Le second facteur est sociétal. Il n’est évidemment pas totalement déconnecté du niveau des revenus, mais il ne l’épouse pas exactement, loin s’en faut.

Offrir à chaque citoyen la même possibilité réelle d’accès au numérique en particulier, aux TIC au sens large, est indispensable pour permettre à la France de s’inscrire dans l’ambition de l’Union européenne de développer une économie de la connaissance. C’est le gage d’un partage égal et équitable du savoir, et donc l’assurance d’un fonctionnement démocratique du pouvoir.

Comme vous le savez, à l’occasion de son 24e congrès, le 24 octobre 2008 à Saint-Flour, l’Association nationale des élus de la montagne, l’ANEM, à laquelle nombre de sénateurs appartiennent, a voté une motion sur le développement de la TNT et la couverture numérique audiovisuelle du territoire.

Par cette motion, elle demande « la constitution immédiate avec les élus de la montagne d’un groupe de travail conjoint avec le Conseil supérieur de l’audiovisuel, CSA, pour analyser avec précision le calendrier et les conséquences du basculement prochain de l’analogique vers le numérique ».

Certains amendements que je serai amené à défendre traduiront cette inquiétude majeure des élus de montagne concernant la couverture du territoire.

Il nous faut par ailleurs être en mesure de déterminer et d’anticiper la situation et les coûts du passage au numérique pour les foyers situés dans des territoires n’ayant d’autres recours que le satellite pour la réception de la télévision.

Aussi deux questions sont-elles fondamentales pour l’ANEM : établir non seulement une cartographie précise et motivée de ces territoires, mais également une grille de coût du partage pour le passage au numérique par voie satellitaire.

Plus précisément, dès lors que les trois chaînes peuvent escompter une économie de coûts de diffusion, la question qui se pose est la suivante : hors personnes éligibles au fonds d’aides pour l’acquisition et l’installation d’une réception satellitaire numérique gratuite, quelle est la part supportée par les chaînes et celle qui est supportée par les téléspectateurs des zones non reconduites en couverture hertzienne ?

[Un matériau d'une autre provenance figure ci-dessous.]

(** * py-message: phone-number validation and notification dispatch

    A shallow embedding of [src/py_message/__init__.py].

    Python [str] values are modelled as [String.string]: sequences of code
    points below 256.  In that range the regular-expression class [\d]
    is exactly the ten characters ['0'] .. ['9'].  [None] is [option]'s
    [None]; [os.environ] is a finite map from names to values. *)

From Stdlib Require Import ZArith Ascii String List Lia DecimalString.
From stdpp Require Import gmap strings list fin_maps.

Import ListNotations.
Local Open Scope string_scope.

(* String concatenation should compute under [simpl]. *)
#[local] Arguments String.append !_ _ : simpl nomatch.

(** ** Exceptions and results *)

(** Failures of the external collaborators (SMTP server, the email
    package rendering a message, SMS service, HTTP endpoint); the program
    never inspects them. *)
Inductive transport_failure : Type :=
| TransportFailure (detail : string).

(** The exceptions the module can leave through.  [ValueError] and
    [EnvironmentError] are raised by the module's own [raise] statements;
    [JSONDecodeError] and [AttributeError] come from evaluating
    [res.json().get(...)]; [TransportError] wraps whatever a collaborator
    raised. *)
Inductive exn : Type :=
| ValueError (msg : string)
| EnvironmentError (msg : string)
| JSONDecodeError
| AttributeError
| TransportError (f : transport_failure).

Inductive result (A : Type) : Type :=
| Ok (a : A)
| Raise (e : exn).
Arguments Ok {A} a.
Arguments Raise {A} e.

Definition is_ok {A} (r : result A) : bool :=
  match r with Ok _ => true | Raise _ => false end.

(** ** [_validate_phone_number] *)

(** The double-quote character, used inside the f-string messages. *)
Definition dquote : string := String (ascii_of_nat 34) EmptyString.

(** [\d] on a code point below 256. *)
Definition is_digit (c : ascii) : bool :=
  let n := nat_of_ascii c in (48 <=? n)%nat && (n <=? 57)%nat.
(** *** The tabs of the current family (lines 446, 531 and 753-755) *)

Lemma detect_sections_current (d : list (string * json)) (tag : string) :
  detect_schema_version (JDict d) = Ok tag ->
  truthy (lookup_or "recurring_payments" d (JDict []))
  || truthy (lookup_or "non_bank_financing" d (JDict [])) = true ->
  tag = "5.0".
Proof.
  unfold detect_schema_version. rewrite !py_get_dict. cbn [bind].
  rewrite <- !truthy_lookup_default. intros H Hs.
  apply bind_ok in H as (sv & _ & H). apply bind_ok in H as ([|] & _ & H);
    [now injection H as <-|].
  destruct (truthy (lookup_or "recurring_payments" d JNull)) eqn:Tr; cbn [bind] in H.
  - rewrite Tr in H. now injection H as <-.
  - cbn [orb] in Hs. rewrite Hs in H. now injection H as <-.
Qed.

(** X19.  The navigation button of the recurring-payments tab is written
    exactly when the tab is built, and so is the button of the non-bank
    tab; a report that has one of these two tabs is always labelled with the
    family tag "5.0" and scored out of 23 integrity points. *)
Theorem current_tabs_in_current_reports (d : list (string * json)) (now : string)
  (rep : report) (data' : json) :
  generate_interactive_html py_repr counterparty_section (JDict d) now = Ok (rep, data') ->
  (recurring_nav rep = "" <-> rec_payments rep = None)
  /\ (nonbank_nav rep = "" <-> unique_sources rep = None)
  /\ (rec_payments rep <> None \/ unique_sources rep <> None ->
      schema_version rep = "5.0" /\ max_integrity_points rep = 23).
Proof.
  intros H. run_steps H.
  cbn [recurring_nav nonbank_nav rec_payments unique_sources schema_version
       max_integrity_points].
  rewrite py_get_after_fold in E8, E9 by reflexivity.
  injection E8 as <-. injection E9 as <-.
  unfold recurring_nav_of, nonbank_nav_of.
  pose proof (detect_sections_current d v E) as Hfive.
  destruct (truthy (lookup_or "recurring_payments" d (JDict []))) eqn:Tr.
  - apply bind_ok in E35 as (x & _ & E35). injection E35 as <-. cbn [fst].
    specialize (Hfive eq_refl). subst v.
    split; [split; discriminate|].
    split; [|intros _; split; reflexivity].
    destruct (truthy (lookup_or "non_bank_financing" d (JDict []))).
    + apply bind_ok in E36 as (u & _ & E36). injection E36 as <-.
      split; discriminate.
    + injection E36 as <-. split; reflexivity.
  - injection E35 as <-. cbn [fst]. split; [split; reflexivity|].
    destruct (truthy (lookup_or "non_bank_financing" d (JDict []))).
    + apply bind_ok in E36 as (u & _ & E36). injection E36 as <-.
      specialize (Hfive eq_refl). subst v.
      split; [split; discriminate|]. intros _. split; reflexivity.
    + injection E36 as <-. split; [split; reflexivity|].
      intros [Hn|Hn]; now destruct Hn.
Qed.

End Run.

(** ** The series of the volatility chart (lines 357-383) *)

Section ChartSeries.

Variable py_repr : json -> string.
Variable py_int : string -> result Z.
Variable dict_slice_error : pyerr.

Lemma split_plain (w : string) :
  all_chars not_hyphen w = true -> py_split_char "-"%char w = [w].
Proof.
  induction w as [|c w IH]; [reflexivity|].
  cbn [all_chars py_split_char]. intros H. apply andb_true_iff in H as [Hc Hw].
  unfold not_hyphen in Hc. apply negb_true_iff in Hc. now rewrite Hc, IH.
Qed.

Lemma split_word (y r : string) :
  all_chars not_hyphen y = true ->
  py_split_char "-"%char (y +++ String "-"%char r) = y :: py_split_char "-"%char r.
Proof.
  induction y as [|c y IH]; [reflexivity|].
  cbn [all_chars String.append py_split_char]. intros H.
  apply andb_true_iff in H as [Hc Hy].
  unfold not_hyphen in Hc. apply negb_true_iff in Hc. now rewrite Hc, IH.
Qed.

Lemma py_index_spec {A : Type} (l : list A) (i : Z) (d : A) :
  l <> [] ->
  py_index l i
  = if (- Z.of_nat (length l) <=? i) && (i <? Z.of_nat (length l))
    then Ok (nth (Z.to_nat (i mod Z.of_nat (length l))) l d)
    else Raise IndexError.
Proof.
  intros Hne. unfold py_index.
  assert (Hn : 0 < Z.of_nat (length l)) by (destruct l; [contradiction | simpl; lia]).
  set (n := Z.of_nat (length l)) in *.
  destruct (i <? 0) eqn:Ei.
  - apply Z.ltb_lt in Ei.
    destruct (- n <=? i) eqn:El.
    + apply Z.leb_le in El.
      assert (E1 : (0 <=? i + n) = true) by (apply Z.leb_le; lia).
      assert (E2 : (i + n <? n) = true) by (apply Z.ltb_lt; lia).
      assert (E3 : (i <? n) = true) by (apply Z.ltb_lt; lia).
      rewrite E1, E2, E3. cbn [andb].
      assert (Em : i mod n = i + n).
      { symmetry. apply (Z.mod_unique i n (-1) (i + n)); lia. }
      rewrite Em.
      destruct (nth_error l (Z.to_nat (i + n))) as [x|] eqn:Ex.
      * now rewrite (nth_error_nth l _ d Ex).
      * apply nth_error_None in Ex. lia.
    + apply Z.leb_gt in El.
      assert (E1 : (0 <=? i + n) = false) by (apply Z.leb_gt; lia).
      now rewrite E1.
  - apply Z.ltb_ge in Ei.
    assert (E1 : (0 <=? i) = true) by (apply Z.leb_le; lia).
    assert (E0 : (- n <=? i) = true) by (apply Z.leb_le; lia).
    rewrite E1, E0. cbn [andb].
    destruct (i <? n) eqn:E2; [|reflexivity].
    apply Z.ltb_lt in E2. rewrite Z.mod_small by lia.
    destruct (nth_error l (Z.to_nat i)) as [x|] eqn:Ex.
    + now rewrite (nth_error_nth l _ d Ex).
    + apply nth_error_None in Ex. lia.
Qed.

(** X20.  A month written "YYYY-MM" (or "YYYY-MM-DD") is labelled on the
    volatility chart with the name of month number MM and the year of the
    report (the first four characters of [period_start], "2024" when there
    is no [period_start]), not the year YYYY of the month itself, and
    whatever [month_name] says.  The month number indexes the list of the
    twelve names less one, so a number from -11 to 0 counts from the end of
    the list (00 gives "Dec") and any other number outside 1..12 raises
    IndexError. *)
Theorem month_label_from_number (period_start period_year : json)
  (md : list (string * json)) (y mm tail : string) (n : Z) :
  period_year_of dict_slice_error period_start = Ok period_year ->
  lookup_or "month" md (JStr "") = JStr (y +++ "-" +++ mm +++ tail) ->
  all_chars not_hyphen y = true ->
  all_chars not_hyphen mm = true ->
  tail = "" \/ (exists t, tail = String "-"%char t) ->
  py_int mm = Ok n ->
  fixed_label py_repr py_int period_year (JDict md)
  = (if (-11 <=? n) && (n <=? 12)
     then Ok (JStr (nth (Z.to_nat ((n - 1) mod 12)) month_names_list ""
                    +++ " " +++ py_str py_repr period_year))
     else Raise IndexError)
  /\ (forall s, period_start = JStr s -> s <> "" ->
                 period_year = JStr (String.concat "" (firstn 4 (utf8_chars s))))
  /\ (truthy period_start = false -> period_year = JStr "2024").
Proof.
  intros Hyear Hm Hy Hmm Htail Hint. split; [|split].
  2:{ intros s -> Hs. unfold period_year_of in Hyear.
      assert (Ht : truthy (JStr s) = true).
      { cbn [truthy]. apply negb_true_iff. now apply String.eqb_neq. }
      rewrite Ht in Hyear. now injection Hyear as <-. }
  2:{ intros Hf. unfold period_year_of in Hyear. rewrite Hf in Hyear.
      now injection Hyear as <-. }
  clear Hyear. unfold fixed_label.
  rewrite !py_get_dict, Hm. cbn [bind].
  assert (Ht : truthy (JStr (y +++ "-" +++ mm +++ tail)) = true).
  { cbn [truthy]. now destruct y. }
  rewrite Ht. cbn [py_contains_str bind].
  rewrite (is_substring_app "-" y (mm +++ tail)). cbn [bind].
  assert (Hparts : exists rest,
             py_split_char "-"%char (y +++ "-" +++ mm +++ tail) = y :: mm :: rest).
  { change (y +++ "-" +++ mm +++ tail) with (y +++ String "-"%char (mm +++ tail)).
    rewrite (split_word y _ Hy).
    destruct Htail as [-> | (t & ->)].
    - rewrite append_nil_r, (split_plain mm Hmm). now exists [].
    - rewrite (split_word mm _ Hmm). eauto. }
  destruct Hparts as (rest & ->).
  assert (Hlen : (1 <? Z.of_nat (length (y :: mm :: rest))) = true).
  { apply Z.ltb_lt. cbn [length]. lia. }
  rewrite Hlen. cbn [nth_error]. rewrite Hint. cbn [bind].
  rewrite (py_index_spec month_names_list (n - 1) "") by discriminate.
  change (Z.of_nat (length month_names_list)) with 12. cbn [Z.opp].
  assert (Hrange : ((-12 <=? n - 1) && (n - 1 <? 12)) = ((-11 <=? n) && (n <=? 12))).
  { destruct (Z.leb_spec (-12) (n - 1)), (Z.ltb_spec (n - 1) 12),
      (Z.leb_spec (-11) n), (Z.leb_spec n 12); cbn [andb]; try reflexivity; lia. }
  rewrite Hrange. now destruct ((-11 <=? n) && (n <=? 12)).
Qed.

Lemma map_result_nth {A B : Type} (f : A -> result B) (xs : list A) (ys : list B) :
  map_result f xs = Ok ys ->
  length ys = length xs
  /\ forall i y, nth_error ys i = Some y ->
                 exists x, nth_error xs i = Some x /\ f x = Ok y.
Proof.
  revert ys. induction xs as [|x xs IH]; intros ys H; simpl in H.
  - injection H as <-. split; [reflexivity|]. intros [|i] y; discriminate.
  - apply bind_ok in H as (y0 & Hy0 & H). apply bind_ok in H as (ys' & Hys & H).
    injection H as <-. destruct (IH ys' Hys) as [Hl Hn].
    split; [simpl; now rewrite Hl|].
    intros [|i] y Hi; simpl in Hi.
    + injection Hi as <-. now exists x.
    + now apply Hn.
Qed.

Lemma enumerate_nth {A : Type} (l : list A) (i j : nat) (x : A) :
  nth_error (enumerate l) i = Some (j, x) -> j = i /\ nth_error l i = Some x.
Proof.
  unfold enumerate.
  assert (H : forall s i, nth_error (combine (seq s (length l)) l) i = Some (j, x) ->
                          j = (s + i)%nat /\ nth_error l i = Some x).
  { clear i. induction l as [|a l IH]; intros s i Hi; [now destruct i|].
    cbn [length seq combine] in Hi. destruct i as [|i]; cbn [nth_error] in Hi |- *.
    - injection Hi as <- <-. split; [lia | reflexivity].
    - apply IH in Hi as [-> Hi]. split; [lia | exact Hi]. }
  intros Hi. now apply H in Hi.
Qed.

(** X21.  The volatility chart gets one series per account, in the order of
    the accounts.  In each series the labels and the values are aligned:
    both lists have one element per monthly entry of the account; the series
    is named after the bank, and its colour is fixed by its position (the
    first two accounts have colours of their own, all later ones share the
    third). *)
Theorem chart_series_aligned (period_start : json) (accs series : list json) :
  vol_data_of py_repr py_int dict_slice_error period_start (JList accs)
  = Ok (JList series) ->
  length series = length accs
  /\ forall i s, nth_error series i = Some s ->
       exists a months xs ys,
         nth_error accs i = Some a
         /\ py_iter (field a "monthly_summary" (JList [])) = Ok months
         /\ field s "x" JNull = JList xs
         /\ field s "y" JNull = JList ys
         /\ length xs = length months
         /\ length ys = length months
         /\ field s "name" JNull = field a "bank_name" (JStr "")
         /\ field (field s "marker" JNull) "color" JNull = JStr (series_color i).
Proof.
  unfold vol_data_of. intros H.
  apply bind_ok in H as (py & _ & H). cbn [py_iter bind] in H.
  apply bind_ok in H as (ser & Hser & H). injection H as <-.
  apply map_result_nth in Hser as [Hlen Hnth].
  split.
  { rewrite Hlen. unfold enumerate. rewrite length_combine, length_seq. lia. }
  intros i s Hi. destruct (Hnth i s Hi) as ([j a] & Hja & Hs).
  apply enumerate_nth in Hja as [-> Ha]. cbn [fst snd] in Hs.
  unfold vol_series in Hs.
  apply bind_ok in Hs as (monthly & Hm & Hs). apply py_get_ok in Hm as (ad & -> & ->).
  apply bind_ok in Hs as (months & Hmonths & Hs).
  apply bind_ok in Hs as (xs & Hxs & Hs).
  apply bind_ok in Hs as (ys & Hys & Hs).
  rewrite py_get_dict in Hs. cbn [bind] in Hs. injection Hs as <-.
  apply map_result_nth in Hxs as [Hxl _]. apply map_result_nth in Hys as [Hyl _].
  exists (JDict ad), months, xs, ys. cbn [field]. repeat split; assumption.
Qed.
(** * Camera shot sequencer (CameraShotsManager.ts)

    A shallow embedding of the classes [ShotsManager] and [AnimatedCamera]
    of [module/src/utils/CameraShotsManager.ts], and the properties of the
    sequencer that follow from that code.

    Layout of the development:
    - [Number]: the interface of JavaScript numbers the code relies on, with
      two instances: [FloatNumber] (IEEE 754 binary64, the numbers the
      program really computes with) and [IdealNumber] (exact rationals, the
      arithmetic the comments of the source reason in; here only the round
      trip of [setDuration] is stated on it);
    - the [AnimatedCamera] objects live in the list [shots] and are referred
      to by position, so that the sequence, which holds references to the
      shots, aliases them as the source does; every camera is an object of
      its own, held by value where the source holds the reference;
    - the part of three.js the code calls ([AnimationAction.reset], [play],
      [stop], [AnimationMixer.update]) for an action set up with
      [LoopOnce] and [clampWhenFinished], as the constructor of
      [AnimatedCamera] does;
    - user callbacks are opaque: calling one appends an entry to the
      [trace], stamped with the value [playheadTime] had at that moment.
      Callbacks are assumed not to call back into the manager;
    - the order and the sums of binary64 the timeline of [scrub] rests on,
      from the specification of the primitive floats;
    - after the sequencer: the invariants of the manager over any calls,
      what an update does when the current shot reaches the end of its
      clip, and a whole sequence played to its end;
    - the WebSocket client ([syncWithBlender] and its two helpers) as a
      transition system over the events of the browser, and the vite
      plugin of [scripts/module_version.js]. *)

From Stdlib Require Import ZArith QArith Uint63 PrimFloat Sorted Lia Lqa.
From Stdlib Require Import FloatAxioms SpecFloat FloatOps.
From stdpp Require Import base option list strings.
(* ===== verification/Cluster.v ===== *)
(** * Client programs and API servers

    Code that talks to the cluster is a [prog]: a tree of client calls. A call
    returns what [client.Client] returns; what the server does with it is an
    [ApiServer], an interface whose laws are the documented behaviour of the
    Kubernetes API. [MemServer] is an in-memory server that satisfies them. *)

From S2P Require Import Prelude GoStrings Kube Api.

(** ** Calls *)

Record ListOptions := mkListOptions {
  lo_Labels : list (string * string);
  lo_Fields : list (string * string);
  lo_Namespace : string }.

Definition noOptions : ListOptions := mkListOptions [] [] "".

(** The calls of [client.Client], the clock, and the random source. [Get] and
    [ListObjs] name the Go type that is read; a successful write returns the
    object as the server persisted it (the client decodes it into its argument). *)
Inductive op : Type → Type :=
| Get (t : GoType) (k : ObjectKey) : op (res error Object)
| ListObjs (t : GoType) (o : ListOptions) : op (res error (list Object))
| Create (o : Object) : op (res error Object)
| Update (o : Object) : op (res error Object)
| Delete (o : Object) (propagation : option string) : op (res error unit)
| Patch (modified original : Object) : op (res error Object)
| UpdateStatus (o : Object) : op (res error Object)
| Now : op Z
| Sleep (d : Z) : op unit
| NewUUID : op (res error string).

Inductive prog (A : Type) : Type :=
| Ret (a : A)
| Vis {X : Type} (e : op X) (k : X → prog A).

Arguments Ret {A} a.
Arguments Vis {A X} e k.

Fixpoint prog_bind {A B} (f : A → prog B) (p : prog A) : prog B :=
  match p with
  | Ret a => f a
  | Vis e k => Vis e (fun x => prog_bind f (k x))
  end.

#[export] Instance prog_ret : MRet prog := fun A a => Ret a.
#[export] Instance prog_mbind : MBind prog := fun A B f p => prog_bind f p.

Definition call {X} (e : op X) : prog X := Vis e (fun x => Ret x).

(** [x, err := p; if err != nil { return err }; k] *)
Definition prog_try {E A B} (p : prog (res E A)) (k : A → prog (res E B)) : prog (res E B) :=
  prog_bind (fun r => match r with Ok a => k a | Err e => Ret (Err e) end) p.

(** Bind with the error passed through [f] ([fmt.Errorf("...: %w", err)]). *)
Definition prog_try_map {E F A B} (f : E → F) (p : prog (res E A))
    (k : A → prog (res F B)) : prog (res F B) :=
  prog_bind (fun r => match r with Ok a => k a | Err e => Ret (Err (f e)) end) p.

Notation "x '←!' p ; k" := (prog_try p (fun x => k))
  (at level 20, p at level 100, k at level 200) : stdpp_scope.
Notation "x '←!{' f '}' p ; k" := (prog_try_map f p (fun x => k))
  (at level 20, f at level 100, p at level 100, k at level 200) : stdpp_scope.

(** [for _, x := range xs { if err := f(x); err != nil { return err } }] *)
Fixpoint prog_iter {E A} (f : A → prog (res E unit)) (xs : list A) : prog (res E unit) :=
  match xs with
  | [] => Ret (Ok tt)
  | x :: xs' => prog_try (f x) (fun _ => prog_iter f xs')
  end.

(** ** Call classes *)

Definition is_write {X} (e : op X) : bool :=
  match e with
  | Create _ | Update _ | Delete _ _ | Patch _ _ | UpdateStatus _ => true
  | _ => false
  end.

Definition is_sleep {X} (e : op X) : bool :=
  match e with Sleep _ => true | _ => false end.

Definition is_status_write {X} (e : op X) : bool :=
  match e with UpdateStatus _ => true | _ => false end.

(** Every call a program can make, whatever the server answers, satisfies [P]. *)
Inductive all_ops (P : ∀ X, op X → Prop) {A} : prog A → Prop :=
| all_ops_ret a : all_ops P (Ret a)
| all_ops_vis {X} (e : op X) k : P X e → (∀ x, all_ops P (k x)) → all_ops P (Vis e k).

(** Every value a program can return, whatever the server answers, satisfies [Q]. *)
Inductive all_rets {A} (Q : A → Prop) : prog A → Prop :=
| all_rets_ret a : Q a → all_rets Q (Ret a)
| all_rets_vis {X} (e : op X) k : (∀ x, all_rets Q (k x)) → all_rets Q (Vis e k).

Definition read_only {A} : prog A → Prop := all_ops (fun X e => is_write e = false).

(** ** Servers *)

(** An object without what a status update may change: the status of a workload
    and the resource version. *)
Definition erase_status (o : Object) : Object :=
  mkObject (o_GVK o) (SetIdentity "" (UID (o_Meta o)) (SelfLink (o_Meta o)) (o_Meta o))
    (match o_Body o with BWorkload k v _ => BWorkload k v emptyStatus | b => b end).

Il est important d’anticiper la réponse pour nos territoires. Le coût est en effet le premier élément mis en avant par les personnes – entre 8 % et 20 % – que le passage au numérique peut laisser sceptiques !

M. Pierre Hérisson. Le coût d’une réception satellitaire est actuellement dix fois plus élevé que celui d’une réception hertzienne traditionnelle avec achat d’un simple adaptateur.

Il convient que le Gouvernement se saisisse de ces problématiques concrètes parallèlement aux discussions menées entre l’ANEM, le CSA et les chaînes de télévision historiques.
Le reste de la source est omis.